* [Records shown]
(** [Result<Json<_>, ApiError>] as a response; a panic is none. *)
Definition into_response {A} (body : A -> Body JV) (r : res ApiError A) : option (Z * Body JV) :=
  code ← status_of r;
  match r with
  | Ok a => Some (code, body a)
  | Err e => Some (code, ErrorBody e)
  | Panic => None
  end.

Definition health : Z * Body JV := (200, HealthBody).

(** [router]. *)
Definition respond (st : ApiState (JV := JV)) (config_key_id : string) (r : Request) : option (Z * Body JV) :=
  match r with
  | GetHealthz => Some health
  | GetReadyz =>
      match readiness_response st config_key_id with
      | Ok answer => Some (prod_map id ReadinessBody answer)
      | _ => None
      end
  | GetObject key => into_response ObjectBody (api_object st key)
  | GetCarrier txid vout => into_response ObjectBody (api_carrier st txid vout)
  | GetEvents height key => into_response ListBody (api_events st height key)
  | GetInvalid => into_response ListBody (api_invalid_events st)
  | GetReorgs => into_response ReorgsBody (api_reorgs st)
  | GetStats => into_response StatsBody (api_stats st)
  | GetMempool => into_response ListBody (api_mempool st)
  | GetAgreement height => into_response EnvelopeBody (api_agreement st height)
  end.

Definition response_code (response : option (Z * Body JV)) : option Z := fst <$> response.

Lemma code_into_response {A} (body : A -> Body JV) r : response_code (into_response body r) = status_of r.
Proof. by destruct r. Qed.

(** ** What a client can expect *)

(** The block of a chain at a height. *)
Definition block_at (h : Z) (chain : list BlockView) : option BlockView :=
  head (filter (fun x => blk_height x = h) chain).

(** The deployment is active and the node is ready at exactly the stored tip. *)
Definition in_step (st : ApiState (JV := JV)) (s : ChainState) : bool :=
  match src_status (api_source st) with
  | Ok status => ready_for status (network (api_binding st)) && is_active s
                 && bool_decide (tip_height s = Some (cs_blocks status))
  | _ => false
  end.

(** The agreement endpoint: 503 while the worker, the node or the deployment is not ready or the
    height is above the tip, 404 below the deployment's first block, 409 when the node has another
    block there, 500 when the node does not answer, and no response when its client panics. *)
Definition agreement_status (st : ApiState (JV := JV)) (s : ChainState) (chain : list BlockView) (height : Z) : option Z :=
  if worker_busy (api_health st) then Some 503 else
  match src_status (api_source st) with
  | Panic => None
  | Err _ => Some 500
  | Ok status =>
      if negb (in_step st s) || bool_decide (cs_blocks status < height) then Some 503 else
      match block_at height chain, src_block_hash (api_source st) height with
      | None, _ => Some 404
      | Some _, Panic => None
      | Some _, Err _ => Some 500
      | Some x, Ok hash => Some (if decide (hash = blk_hash x) then 200 else 409)
      end
  end.

Definition expected_status (st : ApiState (JV := JV)) (s0 s1 : ChainState) (chain1 : list BlockView) (r : Request) :
  option Z :=
  match r with
  | GetHealthz | GetInvalid | GetReorgs | GetStats | GetMempool => Some 200
  | GetReadyz =>
      match src_status (api_source st) with
      | Panic => None
      | _ => Some (if in_step st s1 && negb (worker_busy (api_health st)) then 200 else 503)
      end
  | GetObject key =>
      match from_hex key with
      | None => Some 400
      | Some k => Some (if decide (is_Some (objects s0 !! k)) then 200 else 404)
      end
  | GetCarrier txid vout =>
      match wire_hash txid with
      | None => Some 400
      | Some wire => Some (if decide (is_Some (active s0 !! OutPoint wire vout)) then 200 else 404)
      end
  | GetEvents height key =>
      if decide (from_hex <$> key = Some None) then Some 400
      else if decide (is_some_and height (fun h => i64_max < h)) then Some 500 else Some 200
  | GetAgreement height => agreement_status st s0 chain1 height
  end.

* [Task directions] Nothing but the exact lines from the start of the material through the line holding "(api_object st key)", both included, belongs in the answer.

* [Output below]
(** [Result<Json<_>, ApiError>] as a response; a panic is none. *)
Definition into_response {A} (body : A -> Body JV) (r : res ApiError A) : option (Z * Body JV) :=
  code ← status_of r;
  match r with
  | Ok a => Some (code, body a)
  | Err e => Some (code, ErrorBody e)
  | Panic => None
  end.

Definition health : Z * Body JV := (200, HealthBody).

(** [router]. *)
Definition respond (st : ApiState (JV := JV)) (config_key_id : string) (r : Request) : option (Z * Body JV) :=
  match r with
  | GetHealthz => Some health
  | GetReadyz =>
      match readiness_response st config_key_id with
      | Ok answer => Some (prod_map id ReadinessBody answer)
      | _ => None
      end
  | GetObject key => into_response ObjectBody (api_object st key)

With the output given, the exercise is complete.